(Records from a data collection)

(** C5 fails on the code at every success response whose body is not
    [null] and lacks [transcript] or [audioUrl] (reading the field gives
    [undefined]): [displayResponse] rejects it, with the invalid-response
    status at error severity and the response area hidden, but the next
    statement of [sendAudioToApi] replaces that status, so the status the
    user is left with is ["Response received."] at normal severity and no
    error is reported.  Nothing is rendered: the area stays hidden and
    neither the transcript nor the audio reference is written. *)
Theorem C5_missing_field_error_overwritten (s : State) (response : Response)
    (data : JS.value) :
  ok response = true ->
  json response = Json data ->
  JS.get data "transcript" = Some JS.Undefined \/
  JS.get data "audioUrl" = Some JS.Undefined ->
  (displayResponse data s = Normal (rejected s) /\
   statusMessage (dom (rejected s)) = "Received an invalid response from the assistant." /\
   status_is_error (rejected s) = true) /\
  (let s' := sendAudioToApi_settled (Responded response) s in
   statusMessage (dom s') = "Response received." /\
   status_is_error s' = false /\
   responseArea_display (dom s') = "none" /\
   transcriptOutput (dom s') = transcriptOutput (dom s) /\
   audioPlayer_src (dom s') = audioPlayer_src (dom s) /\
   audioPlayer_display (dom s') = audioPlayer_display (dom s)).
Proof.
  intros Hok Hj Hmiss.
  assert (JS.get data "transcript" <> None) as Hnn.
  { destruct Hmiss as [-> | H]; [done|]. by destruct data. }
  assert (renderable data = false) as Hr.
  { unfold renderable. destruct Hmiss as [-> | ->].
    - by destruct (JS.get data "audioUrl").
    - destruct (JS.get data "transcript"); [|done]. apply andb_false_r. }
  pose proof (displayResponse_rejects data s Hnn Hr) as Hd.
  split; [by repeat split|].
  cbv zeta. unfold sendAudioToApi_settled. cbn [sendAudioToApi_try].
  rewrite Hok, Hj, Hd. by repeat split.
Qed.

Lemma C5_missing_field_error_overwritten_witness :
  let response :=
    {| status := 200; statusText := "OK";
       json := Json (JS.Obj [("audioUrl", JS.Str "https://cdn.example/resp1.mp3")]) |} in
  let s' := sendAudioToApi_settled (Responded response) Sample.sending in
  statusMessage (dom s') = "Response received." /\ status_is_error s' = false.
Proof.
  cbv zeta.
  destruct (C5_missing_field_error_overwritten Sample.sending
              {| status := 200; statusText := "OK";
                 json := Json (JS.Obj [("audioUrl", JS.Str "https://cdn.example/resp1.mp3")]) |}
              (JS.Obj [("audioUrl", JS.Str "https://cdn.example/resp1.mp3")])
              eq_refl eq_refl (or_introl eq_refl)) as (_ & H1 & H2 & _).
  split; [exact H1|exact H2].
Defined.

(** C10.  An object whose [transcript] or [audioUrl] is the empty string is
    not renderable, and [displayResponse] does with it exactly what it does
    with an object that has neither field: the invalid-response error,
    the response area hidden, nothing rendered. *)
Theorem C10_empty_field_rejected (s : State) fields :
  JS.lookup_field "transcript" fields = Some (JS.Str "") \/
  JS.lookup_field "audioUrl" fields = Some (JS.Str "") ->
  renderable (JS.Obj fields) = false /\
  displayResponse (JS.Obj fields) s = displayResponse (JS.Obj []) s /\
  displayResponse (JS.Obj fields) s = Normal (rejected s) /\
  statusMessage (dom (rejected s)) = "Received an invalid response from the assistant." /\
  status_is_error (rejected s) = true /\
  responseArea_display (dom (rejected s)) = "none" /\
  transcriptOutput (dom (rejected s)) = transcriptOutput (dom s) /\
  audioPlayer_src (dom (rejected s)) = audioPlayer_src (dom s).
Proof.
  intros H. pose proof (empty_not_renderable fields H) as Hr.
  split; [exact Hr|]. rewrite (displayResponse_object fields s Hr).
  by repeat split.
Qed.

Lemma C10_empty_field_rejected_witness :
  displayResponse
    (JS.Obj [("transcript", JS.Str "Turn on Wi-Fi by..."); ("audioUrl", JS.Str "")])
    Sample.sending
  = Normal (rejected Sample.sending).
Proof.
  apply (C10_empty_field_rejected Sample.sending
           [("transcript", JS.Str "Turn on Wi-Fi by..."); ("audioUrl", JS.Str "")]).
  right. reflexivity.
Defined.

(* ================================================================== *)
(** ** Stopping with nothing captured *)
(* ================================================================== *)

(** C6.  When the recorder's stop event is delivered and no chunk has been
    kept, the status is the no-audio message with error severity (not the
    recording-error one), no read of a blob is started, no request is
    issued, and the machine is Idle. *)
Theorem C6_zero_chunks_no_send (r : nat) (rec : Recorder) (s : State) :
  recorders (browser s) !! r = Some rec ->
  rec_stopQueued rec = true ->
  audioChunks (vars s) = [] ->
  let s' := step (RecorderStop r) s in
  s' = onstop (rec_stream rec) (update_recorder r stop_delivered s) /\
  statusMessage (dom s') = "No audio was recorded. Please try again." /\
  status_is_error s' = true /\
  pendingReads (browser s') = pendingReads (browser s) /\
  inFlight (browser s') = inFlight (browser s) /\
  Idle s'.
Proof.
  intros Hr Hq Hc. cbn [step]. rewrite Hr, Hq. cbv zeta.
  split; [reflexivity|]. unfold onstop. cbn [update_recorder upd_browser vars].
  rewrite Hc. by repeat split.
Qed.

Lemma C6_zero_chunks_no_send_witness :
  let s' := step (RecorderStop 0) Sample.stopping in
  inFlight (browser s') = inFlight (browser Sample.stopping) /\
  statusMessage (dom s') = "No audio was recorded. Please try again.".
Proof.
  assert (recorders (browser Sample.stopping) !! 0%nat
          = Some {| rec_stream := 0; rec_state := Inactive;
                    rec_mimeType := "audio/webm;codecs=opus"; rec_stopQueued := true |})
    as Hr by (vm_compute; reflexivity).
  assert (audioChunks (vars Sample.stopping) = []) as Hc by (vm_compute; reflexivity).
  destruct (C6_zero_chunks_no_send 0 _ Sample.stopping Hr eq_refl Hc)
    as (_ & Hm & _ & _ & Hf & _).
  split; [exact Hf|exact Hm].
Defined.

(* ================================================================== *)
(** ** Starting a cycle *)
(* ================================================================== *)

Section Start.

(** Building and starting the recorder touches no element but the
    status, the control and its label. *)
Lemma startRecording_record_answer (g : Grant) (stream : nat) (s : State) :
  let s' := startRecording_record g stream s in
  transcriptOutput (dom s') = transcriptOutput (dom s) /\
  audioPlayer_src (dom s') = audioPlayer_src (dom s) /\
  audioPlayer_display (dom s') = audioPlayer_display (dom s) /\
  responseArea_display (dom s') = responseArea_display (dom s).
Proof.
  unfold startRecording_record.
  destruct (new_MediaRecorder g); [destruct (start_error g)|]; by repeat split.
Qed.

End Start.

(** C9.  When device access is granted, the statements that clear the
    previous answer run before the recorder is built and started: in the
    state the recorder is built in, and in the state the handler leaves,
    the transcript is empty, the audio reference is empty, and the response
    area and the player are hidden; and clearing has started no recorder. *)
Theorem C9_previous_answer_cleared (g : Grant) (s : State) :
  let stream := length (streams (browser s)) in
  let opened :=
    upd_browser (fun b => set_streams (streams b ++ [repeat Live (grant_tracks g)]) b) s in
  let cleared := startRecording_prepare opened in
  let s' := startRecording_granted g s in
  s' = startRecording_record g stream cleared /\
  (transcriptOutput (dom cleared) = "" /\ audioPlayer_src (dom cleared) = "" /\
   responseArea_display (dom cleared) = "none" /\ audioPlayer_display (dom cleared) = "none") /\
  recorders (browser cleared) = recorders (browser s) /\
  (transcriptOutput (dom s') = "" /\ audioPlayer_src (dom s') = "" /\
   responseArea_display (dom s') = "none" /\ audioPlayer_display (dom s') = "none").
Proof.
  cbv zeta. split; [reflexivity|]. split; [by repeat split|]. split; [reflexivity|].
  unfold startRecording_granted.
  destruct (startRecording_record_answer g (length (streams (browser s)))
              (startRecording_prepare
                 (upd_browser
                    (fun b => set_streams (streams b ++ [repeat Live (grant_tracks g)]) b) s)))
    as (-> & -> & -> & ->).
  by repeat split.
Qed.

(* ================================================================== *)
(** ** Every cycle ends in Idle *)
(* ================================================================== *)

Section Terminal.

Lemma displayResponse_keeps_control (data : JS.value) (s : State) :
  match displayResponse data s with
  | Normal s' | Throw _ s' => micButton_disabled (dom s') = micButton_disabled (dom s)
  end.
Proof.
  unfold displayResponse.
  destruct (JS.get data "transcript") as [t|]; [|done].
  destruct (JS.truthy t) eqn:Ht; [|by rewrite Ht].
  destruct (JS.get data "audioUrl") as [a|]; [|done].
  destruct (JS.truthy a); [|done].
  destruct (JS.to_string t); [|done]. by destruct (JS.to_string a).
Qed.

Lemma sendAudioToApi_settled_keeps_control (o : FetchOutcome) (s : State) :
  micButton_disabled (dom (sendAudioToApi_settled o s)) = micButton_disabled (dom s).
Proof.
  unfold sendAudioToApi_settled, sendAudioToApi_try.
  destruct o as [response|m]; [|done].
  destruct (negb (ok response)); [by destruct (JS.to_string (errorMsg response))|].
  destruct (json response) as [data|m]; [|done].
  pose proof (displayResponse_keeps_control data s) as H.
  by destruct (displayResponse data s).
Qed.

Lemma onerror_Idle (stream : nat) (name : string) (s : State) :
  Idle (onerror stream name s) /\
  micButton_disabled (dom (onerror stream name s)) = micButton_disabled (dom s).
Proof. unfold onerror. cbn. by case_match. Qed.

- Exercise: Above this instruction are the records; retype exactly the lines from the one containing "right. reflexivity." up to and including the one containing "intros Hr Hq".

- Response to this task:
  right. reflexivity.
Defined.

(* ================================================================== *)
(** ** Stopping with nothing captured *)
(* ================================================================== *)

(** C6.  When the recorder's stop event is delivered and no chunk has been
    kept, the status is the no-audio message with error severity (not the
    recording-error one), no read of a blob is started, no request is
    issued, and the machine is Idle. *)
Theorem C6_zero_chunks_no_send (r : nat) (rec : Recorder) (s : State) :
  recorders (browser s) !! r = Some rec ->
  rec_stopQueued rec = true ->
  audioChunks (vars s) = [] ->
  let s' := step (RecorderStop r) s in
  s' = onstop (rec_stream rec) (update_recorder r stop_delivered s) /\
  statusMessage (dom s') = "No audio was recorded. Please try again." /\
  status_is_error s' = true /\
  pendingReads (browser s') = pendingReads (browser s) /\
  inFlight (browser s') = inFlight (browser s) /\
  Idle s'.
Proof.
  intros Hr Hq Hc. cbn [step]. rewrite Hr, Hq. cbv zeta.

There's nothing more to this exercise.